La historia mundial nos muestra que los centros de conocimiento han ido cambiando a lo largo del tiempo. En los siglos VIII al XIV el conocimiento sobre matemáticas, astronomía, filosofía, medicina y derecho, estaba fuertemente concentrado por los árabes.
En el siglo XV, con las expediciones a América por parte de países como España, Italia y Portugal, el mundo árabe comienza a perder su centralidad, y ésta se desplaza hacia Europa. El mundo árabe pierde entonces su predominio como centro del conocimiento, al estar el conocimiento muy vinculado a las nuevas relaciones de poder: nuevas formas de acumulación de capital, la facilidad de comunicación, la posibilidad de acompañar los nuevos inventos, de poseer información, y de desarrollar grandes instituciones que lo reproduzcan, divulguen y socialicen. De esta forma, con el paso del tiempo, las universidades comienzan a posicionarse como los principales centros de conocimiento, y las revistas científicas y académicas comienzan a establecerse como el medio más eficiente para la divulgación de los nuevos conocimientos generados.

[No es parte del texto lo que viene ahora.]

(** C38: A struct carries a row. When every column has a field and no column is named twice,
    the pointers handed to Scan lead to fields that do not overlap: a row written through
    them is the row that is read from the struct with the same columns, and every field
    whose path is apart from theirs keeps its value, skipped, unexported and shadowed ones
    included, and with them every mapped field of another name. The cache of the mapping
    makes no difference. A column without a field is reported by its name. (A column named
    twice gives the same pointer twice.) *)
Theorem struct_rows_roundtrip (types : nat → gtype) (m m' : cache) (columns : list gostring) (id : nat) (v : gval)
    (r : result map_struct_err (list (list nat))) :
  cache_ok types m → typed v (types id) → (∃ fs, types id = TStruct fs) →
  structMap_Map m columns (Pointer id (types id) v) = Some (m', r) →
  cache_ok types m' ∧ option_map snd (structMap_Map ∅ columns (Pointer id (types id) v)) = Some r ∧
  match r with
  | Ok paths => NoDup columns → ∀ row, length row = length columns →
      ∃ v', scan_into v paths row = Some v' ∧ map_values v' paths = Some row
        ∧ (∀ q, Forall (λ p, apart p q) paths → FieldByIndex v' q = FieldByIndex v q)
        ∧ ∀ index name p, structIdx (types id) = Some index → index !! name = Some p → name ∉ columns →
            Forall (λ q, apart q p) paths
  | Err e => ∃ index name, e = MissingName name ∧ name ∈ columns ∧ structIdx (types id) = Some index ∧ index !! name = None
  end.
Proof.
  intros Hm Ht Hs Hmap. destruct (Map_index _ _ _ _ _ _ _ Hm Hmap Hs) as [Hm' (index & Hi & ->)].
  split; [done|]. split.
  { destruct Hs as [fs Hfs]. cbn. rewrite Hfs in *. by rewrite lookup_empty, Hi. }
  destruct (structIdx_ok _ _ Hi) as [Hsep Hreach]. pose proof (column_paths_spec index columns) as Hp.
  destruct (column_paths index columns) as [ps|e]; [|destruct e as [| | |n]; try done; destruct Hp; by exists index, n].
  intros Hnd row Hlen. pose proof (Forall2_length _ _ _ Hp) as Hl.
  destruct (scan_into_spec ps row v) as (v' & H1 & H2 & H3).
  - congruence.
  - apply Forall_forall. intros p (i & Hpi)%list_elem_of_lookup.
    destruct (Forall2_lookup_r _ _ _ _ _ Hp Hpi) as (n & _ & Hn). by eapply Hreach.
  - intros i j p q Hpi Hpj Hij.
    destruct (Forall2_lookup_r _ _ _ _ _ Hp Hpi) as (a & Ha & Hpa), (Forall2_lookup_r _ _ _ _ _ Hp Hpj) as (b & Hb & Hpb).
    eapply separate_apart; [done|done|done|]. intros ->. apply Hij. by eapply NoDup_lookup.
  - exists v'. split; [done|]. split; [done|]. split; [exact H3|]. intros index' name p Hi' Hn Hnot. simplify_eq.
    apply Forall_forall. intros q (i & Hq)%list_elem_of_lookup.
    destruct (Forall2_lookup_r _ _ _ _ _ Hp Hq) as (a & Ha & Hqa).
    eapply separate_apart; [done|done|done|]. intros ->. apply Hnot. by eapply list_elem_of_lookup_2.
Qed.

(** ** [scanSelect]: all rows into a slice *)

(** [rows]: what [ScanStruct] of each row gives, in a fresh element; [closeErr] and
    [rowsErr] are those of [Close] and [Err] at the end.  The slice is emptied first. *)
Fixpoint select_loop {E R} (dest : list R) (rows : list (result E R)) : list R * option E :=
  match rows with
  | [] => (dest, None)
  | Ok x :: rows => select_loop (dest ++ [x]) rows
  | Err e :: _ => (dest, Some e)
  end.

(** The destination of [Select]: by value, a nil pointer, a pointer to something else than a
    slice, or a pointer to a slice. *)
Inductive select_dest (R : Type) := DestValue | DestNil | DestNoSlice | DestSlice (l : list R).
Arguments DestValue {R}.
Arguments DestNil {R}.
Arguments DestNoSlice {R}.
Arguments DestSlice {R} l.

Inductive select_err (E : Type) := SelectNotPointer | SelectNilPointer | SelectNotSlice | SelectRows (e : E).
Arguments SelectNotPointer {E}.
Arguments SelectNilPointer {E}.
Arguments SelectNotSlice {E}.
Arguments SelectRows {E} e.

Definition scanSelect {E R} (dest : select_dest R) (query : result E (list (result E R))) (closeErr rowsErr : option E)
    : select_dest R * option (select_err E) :=
  match dest with
  | DestValue => (dest, Some SelectNotPointer)
  | DestNil => (dest, Some SelectNilPointer)
  | DestNoSlice => (dest, Some SelectNotSlice)
  | DestSlice _ =>
      match query with
      | Err e => (DestSlice [], Some (SelectRows e))
      | Ok rows =>
          match select_loop [] rows with
          | (d, Some e) => (DestSlice d, Some (SelectRows e))
          | (d, None) => (DestSlice d, SelectRows <$> match closeErr with Some e => Some e | None => rowsErr end)
          end
      end
  end.

Lemma select_loop_all {E R} (rows : list (result E R)) (dest : list R) : 
  match select_loop dest rows with
  | (d, None) => ∃ k, d = dest ++ k ∧ rows = Ok <$> k
  | (d, Some e) => ∃ k rest, d = dest ++ k ∧ rows = (Ok <$> k) ++ Err e :: rest
  end.
Proof.
  revert dest. induction rows as [|[x|e] rows IH]; intros dest; cbn.
  - exists []. by rewrite app_nil_r.
  - specialize (IH (dest ++ [x])). destruct (select_loop _ rows) as [d [e|]].
    + destruct IH as (k & rest & -> & ->). exists (x :: k), rest. by rewrite <- app_assoc.
    + destruct IH as (k & -> & ->). exists (x :: k). by rewrite <- app_assoc.
  - exists [], rows. by rewrite app_nil_r.
Qed.

(** [Select] reports no error only when every row is in the slice, in order and from its
    start; what was in the slice before is gone. *)
Lemma scanSelect_all {E R} (l d : list R) (rows : list (result E R)) c r :
  scanSelect (DestSlice l) (Ok rows) c r = (DestSlice d, None) → rows = Ok <$> d ∧ c = None ∧ r = None.
Proof.
  unfold scanSelect. pose proof (select_loop_all rows []) as H.
  destruct (select_loop [] rows) as [d1 [e|]]; [done|]. destruct H as (k & -> & ->).
  destruct c, r; cbn; intros [= <-]; done.
Qed.

(** ** [scan]: one row of a block into the destinations

    [ScanRow i row d] is the [ScanRow] of column [i] into the destination [d]. *)
Inductive scan_err (E : Type) := ScanCount (columns dest : nat) | ScanColumn (name : gostring) (e : E).
Arguments ScanCount {E} columns dest.
Arguments ScanColumn {E} name e.

Fixpoint scan_loop {E D} (ScanRow : nat → Z → D → result E D) (names : list gostring) (row : Z) (i : nat) (dest : list D)
    : list D * option (scan_err E) :=
  match dest with
  | [] => ([], None)
  | d :: ds =>
      match ScanRow i (row - 1)%Z d with
      | Err e => (d :: ds, Some (ScanColumn (default [] (names !! i)) e))
      | Ok d' => let '(ds', r) := scan_loop ScanRow names row (S i) ds in (d' :: ds', r)
      end
  end.
(* ===== verification/StdDriver.v ===== *)
(** * The driver of database/sql ([clickhouse_std.go])

    [database/sql] drives one connection through [stdDriver]: it checks the connection
    before every operation, prepares an INSERT as a batch that [Commit] sends, and reads
    rows with [stdRows].  What the connection and its batches do is a script of outcomes;
    every call is logged, so that the theorems speak of the calls made.  The rows of a
    result are those of [Rows.v], over every schedule of its channels. *)

From Stdlib Require Import ZifyBool.
From S2P Require Import Prelude GoStd FormatValue Bind Wire ProtoPackets Client Block Process Rows.

(** ** Errors *)

(** What an error wraps, from the outside in: [errors.Is] and [errors.As] look at all. *)
Inductive std_cause := CauseEOF | CauseEPIPE | CauseECONNRESET | CauseOpError | CauseOther (text : gostring).

Abbreviation std_error := (list std_cause).

Definition isConnBrokenError (err : std_error) : bool :=
  existsb (λ c, match c with CauseOther _ => false | _ => true end) err.

(** What [database/sql] gets: [driver.ErrBadConn], which makes it drop the connection and
    perhaps try again, or the error itself. *)
Inductive std_failure := ErrBadConn | StdErr (e : std_error) | ErrBatchMode.

Definition classify_error (err : std_error) : std_failure := if isConnBrokenError err then ErrBadConn else StdErr err.

(** ** The connector *)

(** [stdConnOpener.Connect]: [connID] is the global counter after its increment. *)
Definition std_Connect {R} (opener_err : option dial_error) (strategy : ConnOpenStrategy) (connID : Z) (rnd : nat → Z)
    (addrs : list gostring) (dial : gostring → result dial_error R) : option (result dial_error R) :=
  match opener_err with
  | Some e => Some (Err e)
  | None =>
      if decide (length addrs = 0) then Some (Err ErrAcquireConnNoAddress)
      else dial_loop strategy connID rnd addrs dial (length addrs) 0 None
  end.

(** The strategies are those of the other client. *)
Lemma std_Connect_dials {R} strategy connID rnd addrs (dial : gostring → result dial_error R) :
  std_Connect None strategy connID rnd addrs dial = DefaultDialStrategy strategy connID rnd addrs dial.
Proof. unfold std_Connect, DefaultDialStrategy. case_decide as H; [|done]. by rewrite H. Qed.

(** ** The connection *)

(** The calls to the connection and to its batches. *)
Inductive std_call :=
| CallHealth
| CallPing
| CallExec (query : gostring) (args : list barg)
| CallAsync (query : gostring) (wait : bool) (args : list barg)
| CallQuery (query : gostring) (args : list barg)
| CallPrepare (query : gostring)
| CallAppend (batch : nat) (row : list anon)
| CallSend (batch : nat)
| CallClose.

(** The outcomes to come, success when exhausted, and the calls made. *)
Record std_world := MkStdWorld { std_script : list (option std_error); std_trace : list std_call; std_batches : nat }.

Definition std_do (c : std_call) (w : std_world) : option std_error * std_world :=
  match std_script w with
  | [] => (None, MkStdWorld [] (std_trace w ++ [c]) (std_batches w))
  | o :: s => (o, MkStdWorld s (std_trace w ++ [c]) (std_batches w))
  end.

(** [stdDriver]: [commit] is the [Send] of a batch. *)
Record stdDriver := MkStd { std_commit : option nat }.

Definition std_result : Type := stdDriver * std_world * option std_failure.

(** [if err := std.conn.healthCheck(); err != nil { return driver.ErrBadConn }]. *)
Definition healthy_then (d : stdDriver) (w : std_world) (f : std_world → std_result) : std_result :=
  let '(e, w) := std_do CallHealth w in
  match e with Some _ => (d, w, Some ErrBadConn) | None => f w end.

Definition std_ResetSession (d : stdDriver) (w : std_world) : std_result := healthy_then d w (λ w, (d, w, None)).
Definition std_Begin (d : stdDriver) (w : std_world) : std_result := healthy_then d w (λ w, (d, w, None)).
Definition std_BeginTx (d : stdDriver) (w : std_world) : std_result := healthy_then d w (λ w, (d, w, None)).

Definition std_Ping (d : stdDriver) (w : std_world) : std_result :=
  healthy_then d w (λ w, let '(e, w) := std_do CallPing w in (d, w, StdErr <$> e)).

Definition std_Commit (d : stdDriver) (w : std_world) : std_result :=
  match std_commit d with
  | None => (d, w, None)
  | Some b => let '(e, w) := std_do (CallSend b) w in (MkStd None, w, classify_error <$> e)
  end.

Definition std_Rollback (d : stdDriver) (w : std_world) : std_result :=
  let '(_, w) := std_do CallClose w in (MkStd None, w, None).

Definition std_ExecContext (async : option bool) (query : gostring) (args : list (gostring * anon)) (d : stdDriver) (w : std_world) : std_result :=
  healthy_then d w (λ w,
    let '(e, w) := match async with
                   | Some wait => std_do (CallAsync query wait (rebind args)) w
                   | None => std_do (CallExec query (rebind args)) w
                   end in
    (d, w, classify_error <$> e)).

Definition std_QueryContext (query : gostring) (args : list (gostring * anon)) (d : stdDriver) (w : std_world) : std_result :=
  healthy_then d w (λ w, let '(e, w) := std_do (CallQuery query (rebind args)) w in (d, w, classify_error <$> e)).

(** [PrepareContext]: the statement is the next batch. *)
Definition std_PrepareContext (query : gostring) (d : stdDriver) (w : std_world) : std_result :=
  healthy_then d w (λ w,
    let '(e, w) := std_do (CallPrepare query) w in
    match e with
    | Some e => (d, w, Some (classify_error e))
    | None => (MkStd (Some (std_batches w)), MkStdWorld (std_script w) (std_trace w) (S (std_batches w)), None)
    end).

Definition std_Close (d : stdDriver) (w : std_world) : std_result :=
  let '(e, w) := std_do CallClose w in (d, w, classify_error <$> e).

(** [stdBatch]: [Exec], and [ExecContext], which drops the names. *)
Definition stmt_Exec (b : nat) (args : list anon) (d : stdDriver) (w : std_world) : std_result :=
  let '(e, w) := std_do (CallAppend b args) w in (d, w, StdErr <$> e).
Definition stmt_ExecContext (b : nat) (args : list (gostring * anon)) (d : stdDriver) (w : std_world) : std_result :=
  stmt_Exec b args.*2 d w.
Definition stmt_Query (d : stdDriver) (w : std_world) : std_result := (d, w, Some ErrBatchMode).
Definition stmt_Close (d : stdDriver) (w : std_world) : std_result := (d, w, None).

(** ** What [database/sql] may do *)

Inductive std_op :=
| OpReset | OpPing | OpBegin | OpBeginTx | OpCommit | OpRollback | OpClose
| OpExec (async : option bool) (query : gostring) (args : list (gostring * anon))
| OpQuery (query : gostring) (args : list (gostring * anon))
| OpPrepare (query : gostring)
| OpStmtExec (b : nat) (args : list (gostring * anon))
| OpStmtQuery | OpStmtClose.

Definition std_run_op (o : std_op) (d : stdDriver) (w : std_world) : std_result :=
  match o with
  | OpReset => std_ResetSession d w
  | OpPing => std_Ping d w
  | OpBegin => std_Begin d w
  | OpBeginTx => std_BeginTx d w
  | OpCommit => std_Commit d w
  | OpRollback => std_Rollback d w
  | OpClose => std_Close d w
  | OpExec async q args => std_ExecContext async q args d w
  | OpQuery q args => std_QueryContext q args d w
  | OpPrepare q => std_PrepareContext q d w
  | OpStmtExec b args => stmt_ExecContext b args d w
  | OpStmtQuery => stmt_Query d w
  | OpStmtClose => stmt_Close d w
  end.

Fixpoint std_run (os : list std_op) (d : stdDriver) (w : std_world) : stdDriver * std_world * list (option std_failure) :=
  match os with
  | [] => (d, w, [])
  | o :: os =>
      let '(d, w, r) := std_run_op o d w in
      let '(d, w, rs) := std_run os d w in (d, w, r :: rs)
  end.

(** The batches that were sent, in order. *)
Definition sends (tr : list std_call) : list nat := omap (λ c, match c with CallSend b => Some b | _ => None end) tr.

(** ** Transactions *)

(** The specification of a run: [Commit] sends the statement that was prepared last, unless
    it was committed or rolled back already; nothing else sends. *)
Fixpoint committed (n : nat) (cur : option nat) (os : list std_op) (rs : list (option std_failure)) : list nat :=
  match os, rs with
  | OpPrepare _ :: os, None :: rs => committed (S n) (Some n) os rs
  | OpCommit :: os, _ :: rs => match cur with Some b => b :: committed n None os rs | None => committed n None os rs end
  | OpRollback :: os, _ :: rs => committed n None os rs
  | _ :: os, _ :: rs => committed n cur os rs
  | _, _ => []
  end.

Lemma std_do_fst (c : std_call) w : (std_do c w).1 = mjoin (head (std_script w)).
Proof. unfold std_do. by destruct (std_script w) as [|o s]. Qed.

Lemma std_do_trace (c : std_call) w e w' : std_do c w = (e, w') →
  std_trace w' = std_trace w ++ [c] ∧ std_batches w' = std_batches w ∧ std_script w' = tail (std_script w).
Proof. unfold std_do. destruct (std_script w); by intros [= <- <-]. Qed.

Lemma sends_snoc (tr : list std_call) c : sends (tr ++ [c]) = sends tr ++ match c with CallSend b => [b] | _ => [] end.
Proof. unfold sends. rewrite omap_app. cbn. by destruct c. Qed.

(** One operation: what it sends, and the statement it leaves. *)
Definition op_spec (o : std_op) (d : stdDriver) (w : std_world) (res : std_result) : Prop :=
  let '(d', w', r) := res in
  match o, r with
  | OpPrepare _, None => sends (std_trace w') = sends (std_trace w) ∧ std_commit d' = Some (std_batches w) ∧ std_batches w' = S (std_batches w)
  | OpCommit, _ => sends (std_trace w') = sends (std_trace w) ++ option_list (std_commit d) ∧ std_commit d' = None ∧ std_batches w' = std_batches w
  | OpRollback, _ => sends (std_trace w') = sends (std_trace w) ∧ std_commit d' = None ∧ std_batches w' = std_batches w
  | _, _ => sends (std_trace w') = sends (std_trace w) ∧ std_commit d' = std_commit d ∧ std_batches w' = std_batches w
  end.

Lemma std_do_sends (c : std_call) w e w' : std_do c w = (e, w') → (∀ b, c ≠ CallSend b) →
  sends (std_trace w') = sends (std_trace w) ∧ std_batches w' = std_batches w.
Proof.
  intros (H1 & H2 & _)%std_do_trace Hc. rewrite H1, sends_snoc, H2. split; [|done].
  destruct c; rewrite ?app_nil_r; try done. by destruct (Hc batch).
Qed.

Lemma healthy_spec d w f (P : std_result → Prop) :
  (∀ w1, sends (std_trace w1) = sends (std_trace w) → std_batches w1 = std_batches w → P (f w1)) →
  (∀ w1, sends (std_trace w1) = sends (std_trace w) → std_batches w1 = std_batches w → P (d, w1, Some ErrBadConn)) →
  P (healthy_then d w f).
Proof.
  intros H1 H2. unfold healthy_then. destruct (std_do CallHealth w) as [e w1] eqn:E.
  destruct (std_do_sends _ _ _ _ E) as [T1 T2]; [done|]. destruct e; [by apply H2|by apply H1].
Qed.

(** Calls that are no [Send], and their outcomes. *)
Ltac std_calls := cbn beta; repeat match goal with
  | |- context [std_do ?c ?w] =>
      let E := fresh "E" in destruct (std_do c w) as [? ?] eqn:E; apply std_do_sends in E as [? ?]; [|done]
  end; unfold op_spec; cbn.

Lemma std_run_op_spec (o : std_op) d w : op_spec o d w (std_run_op o d w).
Proof.
  destruct o as [| | | | | | |async q args|q args|q|b args| |]; cbn [std_run_op].
  5: { unfold std_Commit. destruct (std_commit d) as [b|] eqn:Eb.
       - destruct (std_do (CallSend b) w) as [e w1] eqn:E. apply std_do_trace in E as (T1 & T2 & _). unfold op_spec. cbn.
         by rewrite T1, sends_snoc, Eb.
       - unfold op_spec. by rewrite Eb, app_nil_r. }
  5: { unfold std_Rollback. std_calls. split; [|split]; congruence. }
  5: { unfold std_Close. std_calls. split; [|split]; congruence. }
  8: { unfold stmt_ExecContext, stmt_Exec. std_calls. split; [|split]; congruence. }
  all: unfold std_ResetSession, std_Ping, std_Begin, std_BeginTx, std_ExecContext, std_QueryContext, std_PrepareContext.
  all: try (apply (healthy_spec d w _ (op_spec _ d w)); intros w1 H1 H2; [|done]).
  all: try destruct async; std_calls; try match goal with |- context [match ?e with Some _ => _ | None => _ end] => destruct e end; cbn.
  all: split; [|split]; try congruence. by transitivity (sends (std_trace w1)).
Qed.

En nuestra sociedad “moderna”, bajo una lógica capitalista, el conocimiento ha ido pasando a manos de grandes empresas que dictan qué puede considerarse como conocimiento “válido”; siendo este aquel que cumpla con sus condiciones y estándares, y que además pague “cuotas de publicación” para ser aceptado. Entre estas empresas podemos destacar como ejemplo a Elsevier, quien además de ser la mayor editorial de libros de medicina y literatura científica del mundo, cuenta con más de 2500 revistas, es dueña de Scopus -uno de los principales índices científicos a nivel mundial-, y de Top Universities, -uno de los rankings universitarios más reconocidos-.
Estas empresas han convertido al conocimiento en una mercancía, teniendo márgenes de ganancia que superan al de compañías como Apple, Facebook y Google. Para publicar en sus revistas es necesario pagar los mal llamados APC o costos de publicación, que pueden llegar a superar los $9000, y para poder leerlas también hay que realizar pagos que rondan entre los $19 y $42 por artículo. De igual forma venden suscripciones a universidades para que estas les brinden acceso a sus estudiantes. Ademas, al estar basadas en el norte global, sus “estándares” y normativas dejan por fuera gran parte del conocimiento generado en regiones que les son periféricas, como América Latina y África.
En contraste a esta realidad, en América Latina la divulgación del conocimiento científico no está monopolizado por grandes empresas editoriales, y nuestras revistas suelen estar financiadas por fondos públicos y ligadas a nuestras universidades estatales. América Latina es la región del mundo más adelantada en la adopción de acceso abierto del conocimiento, y en el caso propio de Costa Rica, las más de 90 revistas científicas y académicas pertenecientes a las cinco universidades estatales han estado desde sus inicios en completa disponibilidad al público de manera gratuita, permitiendo a cualquier usuario leer, descargar, copiar, distribuir, buscar o usar con cualquier propósito legal; y todo esto sin incurrir jamás en ningún cobro a los autores.
Se debe apuntar a una universalidad del acceso al conocimiento, a su generación a través de la originalidad derivada de las realidades locales, y a no seguir las reglas de juego y los criterios de importancia o calidad fijados desde otras latitudes, sino más bien fijando los propios y actuando en consecuencia, y poniendo fin a la imitación de modelos concebidos en otras regiones.